Our COVID stats are up as well – I have a dentist appointment June 9th and I think I’ll make my annual eye doc appointment before Fall when we no doubt will surge even more. I may never get my hair professionally cut again – I’ve been trimming it myself with no professional cut since October or November of 2019. That’s not a big worry … in cold weather, my hair is stuffed into a hat and in the warm weather, a high ponytail or messy bun.
I don’t know about those specks on that turtle’s shell. Other readers have suggested pond snails and marsh fleas and now I will add pond barnacles to the list of possibilities. Nature is full of surprises!
I got my hair cut professionally in May 2021 after I became fully vaccinated. It’s been growing since then and I’m just going to keep letting it grow. Will see how long the ponytail gets before I feel safe enough to get another cut. Glad you’re staying safe, my friend!
Interesting about the possibilities – pond snails sounds very plausible to me.

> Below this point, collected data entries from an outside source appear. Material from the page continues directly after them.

(** * MixFlow engine: Camelot wheel and track ordering

  A shallow embedding of [src/lib/engine/camelot.ts] and
  [src/lib/engine/ordering.ts], followed by the properties of the
  specification stated over it.

  Conventions of the embedding.
  - A JavaScript string is a [string]: a sequence of code units below 256.
  - A [number] is a binary64 floating-point number ([Number.number]):
    subtraction, multiplication and addition round to nearest, ties to
    even, and comparisons are those of IEEE 754.  The tempo a track holds
    is a finite number ([Number.Double]); NaN is no tempo.
  - [null] and [undefined] are [None].
  - A [Track] value stands for one object, so a list that repeats a value
    holds the same object more than once: a [Set<Track>] is an
    insertion-ordered list that holds no value twice.
  - A [while] loop is a [Fixpoint] on a fuel argument; for every such loop
    a lemma shows that the fuel given by its caller is never exhausted. *)

From Stdlib Require Import String Ascii ZArith QArith Qabs Bool Arith.
From Stdlib Require Import Lia Lqa List.
From Stdlib Require Import Permutation Sorted Relations.
From Stdlib Require Import SpecFloat Eqdep_dec.
Import ListNotations.

Local Open Scope string_scope.

(* ================================================================== *)
(** ** JavaScript string primitives used by the engine *)
(* ================================================================== *)

Module JsString.

Definition code (c : ascii) : N := N_of_ascii c.

(** WhiteSpace and LineTerminator code units below 256 (ECMAScript
    [String.prototype.trim]): TAB, LF, VT, FF, CR, SP, NBSP. *)
Definition is_space (c : ascii) : bool :=
  let n := code c in
  ((9 <=? n) && (n <=? 13) || (n =? 32) || (n =? 160))%N.

Fixpoint trimStart (s : string) : string :=
  match s with
  | EmptyString => EmptyString
  | String c r => if is_space c then trimStart r else s
  end.

(** [trimEnd] drops the trailing run of white space. *)
Fixpoint trimEnd (s : string) : string :=
  match s with
  | EmptyString => EmptyString
  | String c r =>
      match trimEnd r with
      | EmptyString => if is_space c then EmptyString else String c EmptyString
      | r' => String c r'
      end
  end.

Definition trim (s : string) : string := trimEnd (trimStart s).

(** [toLowerCase] on one code unit: A-Z and the Latin-1 capitals. *)
Definition lower_char (c : ascii) : ascii :=
  let n := code c in
  if ((65 <=? n) && (n <=? 90)
      || (192 <=? n) && (n <=? 222) && negb (n =? 215))%N
  then ascii_of_N (n + 32) else c.

Fixpoint toLowerCase (s : string) : string :=
  match s with
  | EmptyString => EmptyString
  | String c r => String (lower_char c) (toLowerCase r)
  end.

(** [s.slice(-1)]: the last code unit, as a string. *)
Fixpoint slice_last (s : string) : string :=
  match s with
  | EmptyString => EmptyString
  | String c EmptyString => s
  | String _ r => slice_last r
  end.

(** [s.slice(0, -1)]: everything but the last code unit. *)
Fixpoint slice_init (s : string) : string :=
  match s with
  | EmptyString => EmptyString
  | String _ EmptyString => EmptyString
  | String c r => String c (slice_init r)
  end.

Definition digit_of (c : ascii) : option Z :=
  let n := code c in
  if ((48 <=? n) && (n <=? 57))%N then Some (Z.of_N n - 48)%Z else None.

Fixpoint parse_digits (s : string) (acc : option Z) : option Z :=
  match s with
  | EmptyString => acc
  | String c r =>
      match digit_of c with
      | Some d =>
          parse_digits r
            (Some (10 * match acc with Some a => a | None => 0 end + d)%Z)
      | None => acc
      end
  end.

(** [parseInt(s, 10)] on an unsigned numeral without leading white space:
    the longest prefix of decimal digits, [None] (NaN) when it is empty. *)
Definition parseInt10 (s : string) : option Z := parse_digits s None.

End JsString.

(* ================================================================== *)
(** ** The JavaScript [number]: IEEE 754 binary64

  The numbers and their operations are those of [SpecFloat], the
  Standard Library's specification of binary floating point, at the
  precision and the exponent range of binary64. *)
(* ================================================================== *)

Module Number.

(** The format: 53 bits of mantissa, exponents below 1024. *)
Definition prec : Z := 53.
Definition emax : Z := 1024.

(** A number is [+0] or [-0], an infinity, NaN, or
    [(-1) ^ s * m * 2 ^ e]. *)
Definition number : Set := spec_float.

Definition zero : number := S754_zero false.
Definition infinity : number := S754_infinity false.

(** [x + y], [x - y], [x * y], [x / y], [Math.abs(x)], [x < y] and
    [x <= y]. *)
Definition add : number -> number -> number := SFadd prec emax.
Definition sub : number -> number -> number := SFsub prec emax.
Definition mul : number -> number -> number := SFmul prec emax.
Definition div : number -> number -> number := SFdiv prec emax.
Definition abs : number -> number := SFabs.
Definition lt : number -> number -> bool := SFltb.
Definition le : number -> number -> bool := SFleb.

(** The number an integer literal denotes. *)
Definition of_Z (z : Z) : number := binary_normalize prec emax z 0 false.

(** The number a decimal literal denotes: [decimal 1331 10] is [133.1]. *)
Definition decimal (n d : Z) : number := div (of_Z n) (of_Z d).

(** A finite number in its canonical representation. *)
Definition is_double (x : number) : bool :=
  valid_binary prec emax x
  && match x with
     | S754_zero _ | S754_finite _ _ _ => true
     | _ => false
     end.

Record Double : Set := mkDouble {
  repr : number;
  repr_double : is_double repr = true
}.

(** A finite number as a value of [Double]; [None] for the others. *)
Definition double (x : number) : option Double :=
  match bool_dec (is_double x) true with
  | left H => Some (mkDouble x H)
  | right _ => None
  end.

(** The same number, sign of zero included. *)
Definition eqb (x y : number) : bool :=
  match x, y with
  | S754_zero s, S754_zero s' => Bool.eqb s s'
  | S754_infinity s, S754_infinity s' => Bool.eqb s s'
  | S754_nan, S754_nan => true
  | S754_finite s m e, S754_finite s' m' e' =>
      Bool.eqb s s' && Pos.eqb m m' && Z.eqb e e'
  | _, _ => false
  end.

(** The rational number a finite number stands for. *)
Definition value (x : number) : Q :=
  match x with
  | S754_finite s m e =>
      (inject_Z (if s then Zneg m else Zpos m) * 2 ^ e)%Q
  | _ => 0%Q
  end.

Definition is_nan (x : number) : bool :=
  match x with S754_nan => true | _ => false end.

(** Not NaN, and not negative: [+0], a positive number or [+Infinity]. *)
Definition nonneg (x : number) : bool :=
  match x with
  | S754_zero false | S754_infinity false | S754_finite false _ _ => true
  | _ => false
  end.

(** [+0] or a positive number below [2 ^ k] whose mantissa has at most
    53 digits. *)
Definition below (k : Z) (x : number) : Prop :=
  match x with
  | S754_zero false => True
  | S754_finite false m e =>
      (Zpos (digits2_pos m) <= 53 /\ Zpos (digits2_pos m) + e <= k)%Z
  | _ => False
  end.

(** What rounding to nearest returns for the sign [sx], the mantissa
    [m2] and the exponent [e2] it arrives at. *)
Definition rounded (sx : bool) (m2 e2 : Z) : number :=
  match m2 with
  | Z0 => S754_zero sx
  | Zpos p => if (e2 <=? 971)%Z then S754_finite sx p e2
              else S754_infinity sx
  | Zneg _ => S754_nan
  end.

(** A mantissa of at most 53 digits. *)
Definition narrow (x : number) : Prop :=
  match x with
  | S754_finite _ m _ => (Zpos (digits2_pos m) <= 53)%Z
  | _ => True
  end.

(** The place of a number that is not NaN in the order of the numbers:
    by sign, then exponent, then mantissa.  [+0] and [-0] share a place. *)
Definition rank (x : number) : Z * Z * Z :=
  match x with
  | S754_infinity true => (-2, 0, 0)
  | S754_finite true m e => (-1, - e, Zneg m)
  | S754_zero _ => (0, 0, 0)
  | S754_finite false m e => (1, e, Zpos m)
  | S754_infinity false => (2, 0, 0)
  | S754_nan => (3, 0, 0)
  end%Z.

Definition lex_compare (a b : Z * Z * Z) : comparison :=
  let '(a1, a2, a3) := a in
  let '(b1, b2, b3) := b in
  match (a1 ?= b1)%Z with
  | Eq => match (a2 ?= b2)%Z with
          | Eq => (a3 ?= b3)%Z
          | c => c
          end
  | c => c
  end.

End Number.

(* ================================================================== *)
(** ** types.ts *)
(* ================================================================== *)

Module Types.

Definition MusicalKey := string.

(** The union of the 24 string literals ['1A' | '1B' | ... | '12B']. *)
Inductive CamelotKey : Set :=
| K1A | K1B | K2A | K2B | K3A | K3B | K4A | K4B
| K5A | K5B | K6A | K6B | K7A | K7B | K8A | K8B
| K9A | K9B | K10A | K10B | K11A | K11B | K12A | K12B.

(** The string a [CamelotKey] value is. *)
Definition camelot_string (k : CamelotKey) : string :=
  match k with
  | K1A => "1A" | K1B => "1B" | K2A => "2A" | K2B => "2B"
  | K3A => "3A" | K3B => "3B" | K4A => "4A" | K4B => "4B"
  | K5A => "5A" | K5B => "5B" | K6A => "6A" | K6B => "6B"
  | K7A => "7A" | K7B => "7B" | K8A => "8A" | K8B => "8B"
  | K9A => "9A" | K9B => "9B" | K10A => "10A" | K10B => "10B"
  | K11A => "11A" | K11B => "11B" | K12A => "12A" | K12B => "12B"
  end.

Inductive KeyCompatibilityType : Set :=
| same | adjacent | relative | incompatible.

Inductive TransitionQuality : Set :=
| excellent | good | fair | poor.

(** [Track]: the fields the engine reads.  [filename], [file], [key],
    [duration], [status], [errorMessage], [mixStatus] and [mixOrder] are
    never read by camelot.ts or ordering.ts.  Two tracks that agree on
    the three fields below are one object. *)
Record Track : Set := mkTrack {
  id : string;
  bpm : option Number.Double;
  camelotKey : option CamelotKey
}.

Record Transition : Set := mkTransition {
  fromTrack : Track;
  toTrack : Track;
  bpmDifference : Number.number;
  keyCompatibility : KeyCompatibilityType;
  quality : TransitionQuality
}.

Record OrderingResult : Set := mkOrderingResult {
  orderedTracks : list Track;
  orphanTracks : list Track;
  transitions : list Transition;
  isComplete : bool
}.

End Types.
Export Types.

(* ================================================================== *)
(** ** camelot.ts *)
(* ================================================================== *)

Module Camelot.
Import JsString.

(** The object literal, in source order (the order of [Object.entries]). *)
Definition CAMELOT_MAP : list (string * CamelotKey) :=
  [ ("G# minor", K1A); ("Ab minor", K1A); ("G#m", K1A); ("Abm", K1A);
    ("B major", K1B); ("B", K1B);
    ("D# minor", K2A); ("Eb minor", K2A); ("D#m", K2A); ("Ebm", K2A);
    ("F# major", K2B); ("Gb major", K2B); ("F#", K2B); ("Gb", K2B);
    ("A# minor", K3A); ("Bb minor", K3A); ("A#m", K3A); ("Bbm", K3A);
    ("C# major", K3B); ("Db major", K3B); ("C#", K3B); ("Db", K3B);
    ("F minor", K4A); ("Fm", K4A);
    ("G# major", K4B); ("Ab major", K4B); ("G#", K4B); ("Ab", K4B);
    ("C minor", K5A); ("Cm", K5A);
    ("D# major", K5B); ("Eb major", K5B); ("D#", K5B); ("Eb", K5B);
    ("G minor", K6A); ("Gm", K6A);
    ("A# major", K6B); ("Bb major", K6B); ("A#", K6B); ("Bb", K6B);
    ("D minor", K7A); ("Dm", K7A);
    ("F major", K7B); ("F", K7B);
    ("A minor", K8A); ("Am", K8A);
    ("C major", K8B); ("C", K8B);
    ("E minor", K9A); ("Em", K9A);
    ("G major", K9B); ("G", K9B);
    ("B minor", K10A); ("Bm", K10A);
    ("D major", K10B); ("D", K10B);
    ("F# minor", K11A); ("Gb minor", K11A); ("F#m", K11A); ("Gbm", K11A);
    ("A major", K11B); ("A", K11B);
    ("C# minor", K12A); ("Db minor", K12A); ("C#m", K12A); ("Dbm", K12A);
    ("E major", K12B); ("E", K12B) ].

Definition VALID_CAMELOT_KEYS : list CamelotKey :=
  [ K1A; K1B; K2A; K2B; K3A; K3B; K4A; K4B; K5A; K5B; K6A; K6B;
    K7A; K7B; K8A; K8B; K9A; K9B; K10A; K10B; K11A; K11B; K12A; K12B ].

(** [CAMELOT_MAP] is an ordinary object: a property that is not its own is
    looked up on [Object.prototype].  These are the property names of
    [%Object.prototype%] (ECMAScript 20.1.3 and B.2.2); each holds a
    function or an object, hence a truthy value. *)
Definition Object_prototype_keys : list string :=
  [ "constructor"; "hasOwnProperty"; "isPrototypeOf";
    "propertyIsEnumerable"; "toLocaleString"; "toString"; "valueOf";
    "__proto__"; "__defineGetter__"; "__defineSetter__";
    "__lookupGetter__"; "__lookupSetter__" ].

(** What [CAMELOT_MAP[key]] evaluates to when it is not [undefined]. *)
Inductive PropertyValue : Set :=
| OwnKey (k : CamelotKey)
| Inherited (name : string).

Fixpoint own_property (key : string) (m : list (string * CamelotKey))
  : option CamelotKey :=
  match m with
  | [] => None
  | (k, v) :: r => if String.eqb k key then Some v else own_property key r
  end.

I had thought of being brave and getting mine cut, but now we are one of the counties back to indoor masking again, I’m not ready to make that move. I’ve never given up the mask. I’ve got a dental cleaning on June 9th to have angst about. You stay safe too Barbara. Who knew we would be in our third Summer of being grateful for nature nooks as a calm getaway and escape from the crowds?
If nothing else, this pandemic is teaching us just how little control we have over the natural world. The coronavirus will keep on doing its thing in spite of our efforts to “manage” it. It strikes me how ironic it is that nature is most often a solace for us and yet, it is nature that has given this awful virus.
Yes – we have learned much these past two years. Our mask mandates for indoors are already causing some rebellion. I think health experts are hoping Memorial Day get togethers are able to be held outdoors – we always manage to have at least one day over the long holiday where it pours raining. Yes, that is ironic indeed.
Maybe we’ve entered our own ‘dark ages’ period of history. It’s getting harder and harder to remain optimistic in the face of it all.